REQUIRED ACTION | Each line below with the string "Properties" should be copied.

Segment Start: TASK MATERIAL

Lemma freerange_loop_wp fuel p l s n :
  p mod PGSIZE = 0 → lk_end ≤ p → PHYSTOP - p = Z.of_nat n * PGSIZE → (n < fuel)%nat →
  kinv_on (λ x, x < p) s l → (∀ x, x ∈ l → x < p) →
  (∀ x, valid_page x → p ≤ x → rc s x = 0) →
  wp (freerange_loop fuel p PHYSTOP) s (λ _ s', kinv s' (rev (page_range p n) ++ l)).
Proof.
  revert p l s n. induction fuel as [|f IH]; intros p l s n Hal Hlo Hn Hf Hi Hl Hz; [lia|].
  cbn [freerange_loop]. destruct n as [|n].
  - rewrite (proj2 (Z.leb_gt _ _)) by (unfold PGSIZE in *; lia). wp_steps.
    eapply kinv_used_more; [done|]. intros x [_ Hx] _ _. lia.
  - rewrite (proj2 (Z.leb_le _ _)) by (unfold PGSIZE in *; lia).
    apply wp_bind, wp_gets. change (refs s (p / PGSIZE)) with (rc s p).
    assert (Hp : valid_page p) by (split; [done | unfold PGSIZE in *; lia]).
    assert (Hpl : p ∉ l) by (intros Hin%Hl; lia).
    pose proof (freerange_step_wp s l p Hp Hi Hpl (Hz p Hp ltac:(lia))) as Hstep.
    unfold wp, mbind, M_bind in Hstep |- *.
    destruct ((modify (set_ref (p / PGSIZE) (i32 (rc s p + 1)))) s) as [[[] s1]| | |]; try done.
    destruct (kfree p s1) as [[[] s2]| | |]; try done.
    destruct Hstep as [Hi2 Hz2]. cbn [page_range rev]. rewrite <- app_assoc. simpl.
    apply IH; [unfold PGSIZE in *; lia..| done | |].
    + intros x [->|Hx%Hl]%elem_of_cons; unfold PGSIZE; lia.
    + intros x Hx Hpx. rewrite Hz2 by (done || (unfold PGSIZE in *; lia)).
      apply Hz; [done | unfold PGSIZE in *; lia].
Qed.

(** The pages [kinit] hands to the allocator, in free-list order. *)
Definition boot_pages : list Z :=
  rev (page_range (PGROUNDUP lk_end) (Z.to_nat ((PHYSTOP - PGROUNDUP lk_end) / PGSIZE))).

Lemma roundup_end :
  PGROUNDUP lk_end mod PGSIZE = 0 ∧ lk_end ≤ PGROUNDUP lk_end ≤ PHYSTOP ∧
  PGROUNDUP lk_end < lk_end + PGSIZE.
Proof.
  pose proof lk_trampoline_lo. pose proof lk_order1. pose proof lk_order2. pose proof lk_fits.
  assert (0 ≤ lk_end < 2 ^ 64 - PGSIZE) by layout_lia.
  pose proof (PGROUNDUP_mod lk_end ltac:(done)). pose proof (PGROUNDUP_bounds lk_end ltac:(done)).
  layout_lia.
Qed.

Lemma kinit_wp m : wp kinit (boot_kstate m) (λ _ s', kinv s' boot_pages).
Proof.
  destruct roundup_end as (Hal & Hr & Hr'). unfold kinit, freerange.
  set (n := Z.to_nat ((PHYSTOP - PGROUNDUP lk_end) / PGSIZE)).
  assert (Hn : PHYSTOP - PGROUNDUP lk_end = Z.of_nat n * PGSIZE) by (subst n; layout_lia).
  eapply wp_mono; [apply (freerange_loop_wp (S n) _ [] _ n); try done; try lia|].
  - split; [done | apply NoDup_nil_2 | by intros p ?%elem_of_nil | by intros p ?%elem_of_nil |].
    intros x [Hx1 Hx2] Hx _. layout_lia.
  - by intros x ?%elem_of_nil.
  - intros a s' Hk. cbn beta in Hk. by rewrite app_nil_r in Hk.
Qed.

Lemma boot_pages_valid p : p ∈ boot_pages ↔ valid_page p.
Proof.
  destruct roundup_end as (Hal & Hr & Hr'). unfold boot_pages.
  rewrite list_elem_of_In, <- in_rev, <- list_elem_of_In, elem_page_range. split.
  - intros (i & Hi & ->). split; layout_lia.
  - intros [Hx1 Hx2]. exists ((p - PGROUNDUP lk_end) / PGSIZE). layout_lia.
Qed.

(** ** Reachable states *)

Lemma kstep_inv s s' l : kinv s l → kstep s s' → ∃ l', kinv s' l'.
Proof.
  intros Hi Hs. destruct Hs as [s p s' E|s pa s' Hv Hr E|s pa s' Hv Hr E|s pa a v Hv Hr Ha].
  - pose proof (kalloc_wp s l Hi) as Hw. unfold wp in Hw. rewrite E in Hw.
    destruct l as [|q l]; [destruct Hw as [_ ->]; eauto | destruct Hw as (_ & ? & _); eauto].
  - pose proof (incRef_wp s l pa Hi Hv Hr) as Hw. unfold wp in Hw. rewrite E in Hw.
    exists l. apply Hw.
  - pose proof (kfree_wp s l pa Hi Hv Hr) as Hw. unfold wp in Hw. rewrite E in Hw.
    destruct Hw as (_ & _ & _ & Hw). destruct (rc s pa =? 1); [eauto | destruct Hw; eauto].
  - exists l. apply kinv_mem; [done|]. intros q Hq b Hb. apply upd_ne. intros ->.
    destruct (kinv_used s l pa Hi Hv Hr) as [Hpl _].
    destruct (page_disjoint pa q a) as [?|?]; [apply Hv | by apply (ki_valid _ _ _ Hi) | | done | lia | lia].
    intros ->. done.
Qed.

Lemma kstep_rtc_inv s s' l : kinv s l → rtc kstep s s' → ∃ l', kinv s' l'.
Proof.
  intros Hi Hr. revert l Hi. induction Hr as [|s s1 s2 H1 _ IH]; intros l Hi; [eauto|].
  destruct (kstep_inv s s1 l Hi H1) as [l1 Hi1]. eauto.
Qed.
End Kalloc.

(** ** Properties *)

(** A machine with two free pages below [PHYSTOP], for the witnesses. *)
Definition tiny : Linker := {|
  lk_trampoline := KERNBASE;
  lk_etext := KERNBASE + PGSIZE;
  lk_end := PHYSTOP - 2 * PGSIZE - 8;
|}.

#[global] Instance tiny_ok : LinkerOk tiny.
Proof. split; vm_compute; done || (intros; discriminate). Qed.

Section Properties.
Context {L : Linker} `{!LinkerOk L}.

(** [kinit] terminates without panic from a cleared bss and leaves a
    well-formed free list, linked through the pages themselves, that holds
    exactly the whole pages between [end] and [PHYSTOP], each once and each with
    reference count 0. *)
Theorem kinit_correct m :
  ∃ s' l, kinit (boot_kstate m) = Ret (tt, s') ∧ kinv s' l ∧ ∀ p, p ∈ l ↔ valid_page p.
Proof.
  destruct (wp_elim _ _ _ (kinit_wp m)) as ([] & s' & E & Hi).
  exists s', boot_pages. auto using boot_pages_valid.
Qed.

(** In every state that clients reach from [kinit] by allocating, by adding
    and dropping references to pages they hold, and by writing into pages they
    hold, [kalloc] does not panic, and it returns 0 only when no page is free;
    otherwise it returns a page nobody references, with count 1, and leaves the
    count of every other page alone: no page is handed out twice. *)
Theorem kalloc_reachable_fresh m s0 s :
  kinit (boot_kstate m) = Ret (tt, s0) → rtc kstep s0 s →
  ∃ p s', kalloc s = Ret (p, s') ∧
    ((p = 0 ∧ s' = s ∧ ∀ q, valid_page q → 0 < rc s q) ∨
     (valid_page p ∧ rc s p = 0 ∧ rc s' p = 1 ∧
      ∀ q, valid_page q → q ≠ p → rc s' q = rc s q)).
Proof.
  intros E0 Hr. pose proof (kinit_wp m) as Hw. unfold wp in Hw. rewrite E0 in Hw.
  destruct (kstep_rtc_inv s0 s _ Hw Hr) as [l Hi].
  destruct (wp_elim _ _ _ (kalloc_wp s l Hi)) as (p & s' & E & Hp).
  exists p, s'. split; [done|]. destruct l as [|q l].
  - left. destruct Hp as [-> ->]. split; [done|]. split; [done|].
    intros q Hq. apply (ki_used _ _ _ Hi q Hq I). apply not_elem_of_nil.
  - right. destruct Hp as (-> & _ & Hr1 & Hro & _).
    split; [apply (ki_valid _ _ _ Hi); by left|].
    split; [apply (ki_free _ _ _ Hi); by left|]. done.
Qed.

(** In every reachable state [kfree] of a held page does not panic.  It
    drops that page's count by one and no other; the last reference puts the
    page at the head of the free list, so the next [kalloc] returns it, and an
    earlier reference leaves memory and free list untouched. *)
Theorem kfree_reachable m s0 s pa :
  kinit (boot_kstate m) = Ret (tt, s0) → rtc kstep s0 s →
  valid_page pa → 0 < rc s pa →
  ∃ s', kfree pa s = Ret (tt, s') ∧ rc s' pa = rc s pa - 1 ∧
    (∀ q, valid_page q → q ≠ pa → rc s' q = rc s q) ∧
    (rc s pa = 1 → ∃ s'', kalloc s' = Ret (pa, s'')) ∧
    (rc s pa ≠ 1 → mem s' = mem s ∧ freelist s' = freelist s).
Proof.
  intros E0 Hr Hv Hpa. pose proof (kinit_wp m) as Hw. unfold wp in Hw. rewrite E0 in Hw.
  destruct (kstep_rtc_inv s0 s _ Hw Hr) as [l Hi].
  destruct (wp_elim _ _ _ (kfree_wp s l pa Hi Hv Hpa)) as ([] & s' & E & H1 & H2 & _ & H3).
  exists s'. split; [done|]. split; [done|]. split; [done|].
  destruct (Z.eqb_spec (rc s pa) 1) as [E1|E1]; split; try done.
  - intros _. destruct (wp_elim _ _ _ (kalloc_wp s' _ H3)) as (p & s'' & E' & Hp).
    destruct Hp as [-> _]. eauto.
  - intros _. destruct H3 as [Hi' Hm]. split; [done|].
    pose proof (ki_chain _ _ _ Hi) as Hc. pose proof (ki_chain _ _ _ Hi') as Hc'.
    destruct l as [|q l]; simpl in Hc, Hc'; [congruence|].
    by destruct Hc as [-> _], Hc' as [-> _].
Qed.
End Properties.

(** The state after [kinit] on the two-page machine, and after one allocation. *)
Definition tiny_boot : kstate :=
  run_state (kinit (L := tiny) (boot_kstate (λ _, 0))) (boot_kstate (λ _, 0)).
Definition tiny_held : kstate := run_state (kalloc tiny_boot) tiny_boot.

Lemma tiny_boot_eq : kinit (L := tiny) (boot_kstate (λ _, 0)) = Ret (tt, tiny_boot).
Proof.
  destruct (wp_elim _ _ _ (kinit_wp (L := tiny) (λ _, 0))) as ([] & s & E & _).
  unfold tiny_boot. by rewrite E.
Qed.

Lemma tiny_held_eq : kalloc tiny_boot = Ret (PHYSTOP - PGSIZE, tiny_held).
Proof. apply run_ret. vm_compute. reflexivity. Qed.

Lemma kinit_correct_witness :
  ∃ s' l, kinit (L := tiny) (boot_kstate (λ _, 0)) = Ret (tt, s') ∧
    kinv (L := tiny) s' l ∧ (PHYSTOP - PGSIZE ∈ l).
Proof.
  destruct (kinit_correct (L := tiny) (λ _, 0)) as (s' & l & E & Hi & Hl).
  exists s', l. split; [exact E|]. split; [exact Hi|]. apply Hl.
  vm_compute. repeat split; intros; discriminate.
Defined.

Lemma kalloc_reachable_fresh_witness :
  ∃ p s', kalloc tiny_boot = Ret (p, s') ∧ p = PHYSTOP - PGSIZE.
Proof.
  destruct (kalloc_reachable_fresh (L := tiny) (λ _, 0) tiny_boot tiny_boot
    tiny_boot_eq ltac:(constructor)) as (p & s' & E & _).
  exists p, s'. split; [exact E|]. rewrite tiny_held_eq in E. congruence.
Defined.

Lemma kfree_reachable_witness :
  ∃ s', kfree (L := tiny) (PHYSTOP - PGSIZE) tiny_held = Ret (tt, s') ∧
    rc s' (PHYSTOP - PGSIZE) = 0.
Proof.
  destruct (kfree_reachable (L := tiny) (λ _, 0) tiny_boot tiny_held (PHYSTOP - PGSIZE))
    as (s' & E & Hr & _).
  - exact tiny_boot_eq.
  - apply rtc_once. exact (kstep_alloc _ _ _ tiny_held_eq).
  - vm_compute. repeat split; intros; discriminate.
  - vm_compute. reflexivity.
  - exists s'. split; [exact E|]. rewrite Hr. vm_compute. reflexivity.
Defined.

Segment End: TASK MATERIAL
Segment Start: TASK MATERIAL

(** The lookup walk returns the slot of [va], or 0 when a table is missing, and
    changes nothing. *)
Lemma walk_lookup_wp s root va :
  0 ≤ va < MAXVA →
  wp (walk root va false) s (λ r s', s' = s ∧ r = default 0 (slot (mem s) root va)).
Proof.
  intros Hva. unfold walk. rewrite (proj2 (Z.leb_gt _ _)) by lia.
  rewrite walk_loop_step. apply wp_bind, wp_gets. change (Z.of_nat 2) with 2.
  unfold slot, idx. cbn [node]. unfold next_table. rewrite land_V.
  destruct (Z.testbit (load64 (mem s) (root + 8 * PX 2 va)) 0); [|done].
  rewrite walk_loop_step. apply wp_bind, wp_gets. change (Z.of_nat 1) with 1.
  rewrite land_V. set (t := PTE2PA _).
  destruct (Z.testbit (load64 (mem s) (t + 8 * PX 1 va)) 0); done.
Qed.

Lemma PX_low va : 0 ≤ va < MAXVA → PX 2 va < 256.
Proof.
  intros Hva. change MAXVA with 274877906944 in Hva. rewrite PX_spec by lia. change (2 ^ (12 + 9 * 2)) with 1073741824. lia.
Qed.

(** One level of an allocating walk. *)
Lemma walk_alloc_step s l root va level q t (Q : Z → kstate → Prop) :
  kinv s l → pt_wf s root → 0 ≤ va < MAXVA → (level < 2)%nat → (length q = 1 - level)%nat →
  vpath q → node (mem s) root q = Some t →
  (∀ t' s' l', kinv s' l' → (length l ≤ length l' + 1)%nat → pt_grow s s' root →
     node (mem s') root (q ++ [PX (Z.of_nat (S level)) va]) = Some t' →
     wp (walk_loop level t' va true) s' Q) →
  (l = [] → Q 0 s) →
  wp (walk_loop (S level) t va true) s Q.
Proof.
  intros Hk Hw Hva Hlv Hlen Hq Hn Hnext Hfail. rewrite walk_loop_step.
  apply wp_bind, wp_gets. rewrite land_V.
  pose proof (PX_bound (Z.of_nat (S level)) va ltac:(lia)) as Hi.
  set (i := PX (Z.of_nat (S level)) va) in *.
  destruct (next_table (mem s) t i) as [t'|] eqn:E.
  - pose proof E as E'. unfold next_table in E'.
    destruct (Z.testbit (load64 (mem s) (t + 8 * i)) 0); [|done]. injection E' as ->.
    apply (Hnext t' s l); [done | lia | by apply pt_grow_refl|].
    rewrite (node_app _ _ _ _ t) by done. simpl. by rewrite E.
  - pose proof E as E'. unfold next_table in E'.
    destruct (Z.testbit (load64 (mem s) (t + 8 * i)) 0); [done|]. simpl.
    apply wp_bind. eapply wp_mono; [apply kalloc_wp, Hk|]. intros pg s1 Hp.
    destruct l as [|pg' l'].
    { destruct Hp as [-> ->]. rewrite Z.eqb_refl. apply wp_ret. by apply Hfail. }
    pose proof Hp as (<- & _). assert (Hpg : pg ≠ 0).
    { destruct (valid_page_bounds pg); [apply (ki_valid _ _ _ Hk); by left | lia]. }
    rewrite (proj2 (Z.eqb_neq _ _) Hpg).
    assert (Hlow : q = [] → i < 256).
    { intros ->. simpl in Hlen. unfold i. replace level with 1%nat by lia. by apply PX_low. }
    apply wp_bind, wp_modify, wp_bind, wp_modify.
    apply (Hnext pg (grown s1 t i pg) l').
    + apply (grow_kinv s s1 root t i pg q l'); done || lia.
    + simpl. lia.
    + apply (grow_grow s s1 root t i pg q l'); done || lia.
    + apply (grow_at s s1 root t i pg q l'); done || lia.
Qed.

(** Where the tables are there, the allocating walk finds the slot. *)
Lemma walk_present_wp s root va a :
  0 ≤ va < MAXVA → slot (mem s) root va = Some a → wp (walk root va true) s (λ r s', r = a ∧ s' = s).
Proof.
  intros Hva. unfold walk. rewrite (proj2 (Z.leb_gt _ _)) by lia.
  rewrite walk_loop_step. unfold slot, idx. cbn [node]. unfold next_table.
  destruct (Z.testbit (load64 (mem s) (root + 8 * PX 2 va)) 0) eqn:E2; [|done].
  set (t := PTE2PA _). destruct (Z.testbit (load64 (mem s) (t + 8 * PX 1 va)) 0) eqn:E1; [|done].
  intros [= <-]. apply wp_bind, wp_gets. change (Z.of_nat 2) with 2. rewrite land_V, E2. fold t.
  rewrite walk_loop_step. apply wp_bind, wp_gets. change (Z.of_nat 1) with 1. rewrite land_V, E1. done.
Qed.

Segment End: TASK MATERIAL

TASK ANSWER |
(** ** Properties *)
Section Properties.
End Properties.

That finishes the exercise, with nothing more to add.